Primary familial brain calcification (PFBC), characterized by bilateral pathological calcium deposits in the basal ganglia and other brain regions, has grabbed the attention of researchers in recent years. Since the finding of SLC20A2, the first PFBC-associated gene, by Prof. LIU Jingyu at Huazhong University of Science and Technology in 2012, three other genes including PDGFRB, PDGFB and XPR1 have been found to be associated with PFBC.

In a recent study published in Neuron, a new causative factor for PFBC, mutation of MYORG gene, was demonstrated by Dr. XIONG Zhiqi’s lab at Institute of Neuroscience (ION), CAS Center for Excellence in Brain Science and Intelligence Technology, Chinese Academy of Sciences (CAS), and Prof. CHEN Wanjin and Prof. WANG Ning’s group at The First Affiliated Hospital of Fujian Medical University (FMU). 

Mutations in MYORG gene, also known as KIAA1161 or NET37, locates at 9p133 and encodes a protein product with 714 amino acids that belong to glycosidase subfamiliy 31. This study identified the loss of function mutation in MYORG gene as a new genetic cause of PFBC in a recessive pattern, and this association was confirmed by the development of calcification deposition in the brain of Myorg homozygous knockout mice.

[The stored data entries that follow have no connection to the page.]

(* ===== verification/Frame.v ===== *)
(** * JSON messages on the control connection (iperf_api.c: JSON_write,
    JSON_read)

    A message is a 32-bit length in network byte order and the unformatted
    text of a JSON item. *)

From Stdlib Require Import SpecFloat.
From Stdlib Require Import String.
From S2P Require Import Prelude.
From S2P Require Import Cdouble.
From S2P Require Import CdoubleText.
From S2P Require Import CjsonData.
From S2P Require Import CjsonPrint.
From S2P Require Import CjsonPrintSpec.
From S2P Require Import CjsonPrintProof.
From S2P Require Import CjsonPrintThms.
From S2P Require Import CjsonParse.
From S2P Require Import CjsonParseSafe.
From S2P Require Import CjsonRoundtrip.
From S2P Require Import Stream.
From stdpp Require Import base numbers gmap list.

Open Scope Z_scope.
Open Scope c_scope.

(** The four bytes in memory of htonl(x) *)
Definition htonl_bytes (x : Z) : bytes :=
  [u8 (Z.shiftr x 24); u8 (Z.shiftr x 16); u8 (Z.shiftr x 8); u8 x].

(** ntohl of the number whose bytes in memory are [l]; bytes that were not
    read are the uninitialised [nsize] and do not count as a length. *)
Definition ntohl_bytes (l : bytes) : outcome Z :=
  match l with
  | [a; b; c; d] => Ok (Z.shiftl a 24 + Z.shiftl b 16 + Z.shiftl c 8 + d)
  | _ => UB
  end.

Lemma ntohl_htonl x : is_u32 x -> ntohl_bytes (htonl_bytes x) = Ok x.
Proof.
  intros Hx. unfold ntohl_bytes, htonl_bytes. f_equal.
  rewrite !Z.shiftl_mul_pow2, !Z.shiftr_div_pow2 by lia. zlia.
Qed.

Section Frame.
Variable allocate : nat -> nat -> bool.

(** calloc(1, n) succeeds *)
Variable calloc_ok : Z -> bool.

Definition JSON_write (s : sock) (json : cJSON) : outcome (Z * sock) :=
  let! str := cJSON_PrintUnformatted allocate json in
  match str with
  | None => Ok (-1, s)
  | Some b =>
      let! text := string_at b in
      let hsize := u32 (Z.of_nat (List.length text)) in
      let '(r, s) := Nwrite s (htonl_bytes hsize) in
      if r <? 0 then Ok (-1, s)
      else
        let '(r, s) := Nwrite s (take (Z.to_nat hsize) text) in
        if r <? 0 then Ok (-1, s) else Ok (0, s)
  end.

Definition JSON_read (s : sock) : outcome (option cJSON * sock) :=
  let! r := Nread s 4 4 in
  let '(rc, nsize, s) := r in
  if 0 <=? rc
  then
    let! hsize := ntohl_bytes nsize in
    let size := u32 (hsize + 1) in
    if calloc_ok size
    then
      let! r := Nread s (Z.to_nat size) (Z.to_nat hsize) in
      let '(rc, str, s) := r in
      if (0 <=? rc) && (u32 rc =? hsize)
      then let! json := cJSON_Parse allocate (Some str) in Ok (json, s)
      else Ok (None, s)
    else Ok (None, s)
  else Ok (None, s).

(** The message of an item: its length and its text. *)
Definition message (t : bytes) : bytes := htonl_bytes (Z.of_nat (List.length t)) ++ t.

Hypothesis alloc_ok : forall n s, allocate n s = true.

Lemma small_31 (t : bytes) : Z.of_nat (List.length t) < 2 ^ 31 -> small (List.length t + 4).
Proof. unfold small. intros H. zlia. Qed.

Lemma JSON_write_message s j t :
  printable j = true -> json_text false 0 j = Some t ->
  Z.of_nat (List.length t) < 2 ^ 31 -> serves (4 + List.length t) (out_sched s) ->
  exists s', JSON_write s j = Ok (0, s') /\ outp s' = outp s ++ message t /\
    inp s' = inp s /\ in_sched s' = in_sched s.
Proof.
  intros Hp Et Hlen [Hl Hs]. unfold JSON_write, cJSON_PrintUnformatted.
  destruct (print_text allocate j false true t alloc_ok Hp Et (small_31 t Hlen)) as (b & -> & Eb).
  cbn [obind]. rewrite Eb. cbn [obind]. rewrite u32_small by zlia. rewrite Nat2Z.id, take_ge by lia.
  unfold Nwrite at 1.
  destruct (Nwrite_loop_complete (htonl_bytes (Z.of_nat (List.length t)))
    (List.length (htonl_bytes (Z.of_nat (List.length t)))) (outp s) (out_sched s)) as (sc & -> & Hsc & Hok).
  { split; [cbn; lia|done]. }
  cbn [List.length htonl_bytes]. change (i32 (Z.of_nat 4)) with 4. cbn [Z.ltb Z.compare].
  unfold Nwrite. cbn [outp out_sched inp in_sched].
  destruct (Nwrite_loop_complete t (List.length t) (outp s ++ htonl_bytes (Z.of_nat (List.length t))) sc)
    as (sc' & -> & _ & _).
  { split; [cbn in Hsc; lia|done]. }
  rewrite i32_small by zlia. destruct (Z.ltb_spec (Z.of_nat (List.length t)) 0); [lia|].
  eexists; split; [done|]. cbn [outp inp in_sched]. split; [|done]. unfold message. by rewrite app_assoc.
Qed.

Lemma JSON_read_message s j t rest :
  printable j = true -> portable j = true -> (depth_of j <= CJSON_NESTING_LIMIT)%nat ->
  json_text false 0 j = Some t -> Z.of_nat (List.length t) < 2 ^ 31 ->
  calloc_ok (Z.of_nat (List.length t) + 1) = true ->
  inp s = message t ++ rest -> serves (4 + List.length t) (in_sched s) ->
  exists s', JSON_read s = Ok (Some (norm None j), s') /\ inp s' = rest /\
    outp s' = outp s /\ out_sched s' = out_sched s.
Proof.
  intros Hp Hq Hd Et Hlen Hcal Hi [Hl Hs]. unfold JSON_read, Nread at 1. rewrite Hi. unfold message.
  set (h := htonl_bytes (Z.of_nat (List.length t))).
  assert (Hh : List.length h = 4%nat) by done.
  destruct (Nread_loop_complete 4 4 [] ((h ++ t) ++ rest) (in_sched s)) as (sc & -> & Hsc & Hok).
  { rewrite !length_app. lia. }
  { split; [lia|done]. }
  { simpl. lia. }
  cbn [obind]. rewrite <- app_assoc, take_app_le, drop_app_le by lia. rewrite take_ge, drop_ge by lia.
  cbn [app]. rewrite Hh. change (i32 (Z.of_nat 4)) with 4. cbn [Z.leb Z.compare].
  unfold h at 1. rewrite ntohl_htonl by zlia. cbn [obind].
  rewrite u32_small by zlia. rewrite Hcal.
  unfold Nread. cbn [inp in_sched outp out_sched]. rewrite Nat2Z.id.
  destruct (Nread_loop_complete (List.length t) (Z.to_nat (Z.of_nat (List.length t) + 1)) [] (t ++ rest) sc)
    as (sc' & -> & _ & _).
  { rewrite length_app. lia. }
  { split; [lia|done]. }
  { simpl. lia. }
  cbn [obind app]. rewrite take_app_length, drop_app_length.
  rewrite i32_small by zlia. destruct (Z.leb_spec 0 (Z.of_nat (List.length t))); [|lia]. cbn [andb].
  rewrite u32_small by zlia. rewrite Z.eqb_refl.
  rewrite (cJSON_Parse_text allocate j false t alloc_ok Hp Hq Hd Et). cbn [obind].
  eexists; split; [done|]. done.
Qed.

End Frame.

(** C27: A JSON message survives the control connection: whatever one side
    writes with JSON_write is what the other side gets from JSON_read, for any
    way the two sockets split the bytes as long as no call fails; bytes that
    follow the message stay in the stream. *)
Theorem JSON_message_roundtrip allocate calloc_ok w j t :
  (forall n s, allocate n s = true) -> (forall n, calloc_ok n = true) ->
  printable j = true -> portable j = true -> (depth_of j <= CJSON_NESTING_LIMIT)%nat ->
  json_text false 0 j = Some t -> Z.of_nat (List.length t) < 2 ^ 31 ->
  serves (4 + List.length t) (out_sched w) ->
  exists w' sent, JSON_write allocate w j = Ok (0, w') /\ outp w' = outp w ++ sent /\
    forall r rest, inp r = sent ++ rest -> serves (4 + List.length t) (in_sched r) ->
    exists r', JSON_read allocate calloc_ok r = Ok (Some (norm None j), r') /\ inp r' = rest.
Proof.
  intros Ha Hc Hp Hq Hd Et Hlen Hw.
  destruct (JSON_write_message allocate calloc_ok Ha w j t Hp Et Hlen Hw) as (w' & E & Eo & _).
  exists w', (message t). split; [done|]. split; [done|]. intros r rest Hi Hr.
  destruct (JSON_read_message allocate calloc_ok Ha r j t rest Hp Hq Hd Et Hlen (Hc _) Hi Hr)
    as (r' & Er & Ei & _). by exists r'.
Qed.

Lemma JSON_message_witness :
  exists w' sent, JSON_write (fun _ _ => true) (mksock [] [] [] (repeat (Chunk 0) 80)) sample = Ok (0, w') /\
    outp w' = [] ++ sent /\
    forall r rest, inp r = sent ++ rest -> serves (4 + List.length (from_option id [] (json_text false 0 sample))) (in_sched r) ->
    exists r', JSON_read (fun _ _ => true) (fun _ => true) r = Ok (Some (norm None sample), r') /\ inp r' = rest.
Proof.
  apply (JSON_message_roundtrip (fun _ _ => true) (fun _ => true) (mksock [] [] [] (repeat (Chunk 0) 80))
    sample (from_option id [] (json_text false 0 sample))); try done.
  - simpl. lia.
  - split; [apply Nat.leb_le; vm_compute; reflexivity|]. cbn. repeat constructor.
Defined.

(** A hostile length makes JSON_read overrun its buffer: for the length
    0xFFFFFFFF the size [hsize + 1] wraps to 0, calloc may still return an
    object of no bytes, and the first byte of the message is written behind
    it. *)
Theorem JSON_read_overrun :
  JSON_read (fun _ _ => true) (fun _ => true) (mksock [255; 255; 255; 255; 65] (repeat (Chunk 3) 9) [] []) = UB.
Proof.
  unfold JSON_read. cbn [Nread inp in_sched Nread_loop].
  change (Nread _ 4 4) with
    (@Ok (Z * bytes * sock) (4, [255; 255; 255; 255], mksock [65] (repeat (Chunk 3) 8) [] [])).
  cbn [obind]. change (0 <=? 4) with true. cbn iota.
  change (ntohl_bytes [255; 255; 255; 255]) with (@Ok Z 4294967295). cbn [obind].
  change (u32 (4294967295 + 1)) with 0. unfold Nread. cbn [inp in_sched].
  rewrite (eq_refl : repeat (Chunk 3) 8 = Chunk 3 :: repeat (Chunk 3) 7).
  destruct (Z.to_nat 4294967295) as [|n] eqn:E; [lia|]. cbn [Nread_loop List.length].
  replace (Nat.min 4 (Nat.min (S n) 1)) with 1%nat by lia. reflexivity.
Qed.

Over the past years, researchers from FMU collected dozens of PFBC families that distributed all over the country. Using whole exosome sequencing and Sanger sequencing, they found six PFBC families co-segregated with mutations in MYORG gene.

Collaborating with them, researchers at ION found a selective expression of Myorg gene in S100b-positive astrocyte by in situ hybridization, and the complete overlap expression of GFP that knocked-in after endogenous Myorg promoter with S100b-positive astrocyte reconfirmed this specific expression pattern.

They revealed that the development of calcification deposits in brains of mice at an age over eight months has a similar element composition as that of human patients, suggesting that loss-of-function of Myorg is a causative factor of brain calcification.

MYORG was identified as the first autosomal recessive gene for PFBC, and mutation of this gene accounts for 11% of total PFBC families and 50% of recessive families, suggesting MYORG mutation a critical genetic factor of PFBC.

The selective expression of MYORG in astrocytes demonstrated that astrocyte is a new cell type involved in brain calcification. Astrocytes are also an essential component of the blood-brain barrier both in human and rodent brains besides pericytes, in which deficiency of PDGFB-PDGFRB signaling causes brain calcification. This finding established a new keystone for the cellular pathological theory of brain calcification.

Brain calcification has aging-associated prevalence more than 20% in the elderly. Patients with bulk brain calcification usually present progressive movement disorders (dystonia, ataxia, parkinsonism, chorea), neuropsychiatric symptoms and cognitive dysfunction. The genetic causes of over 50% families of PFBC remains unidentified.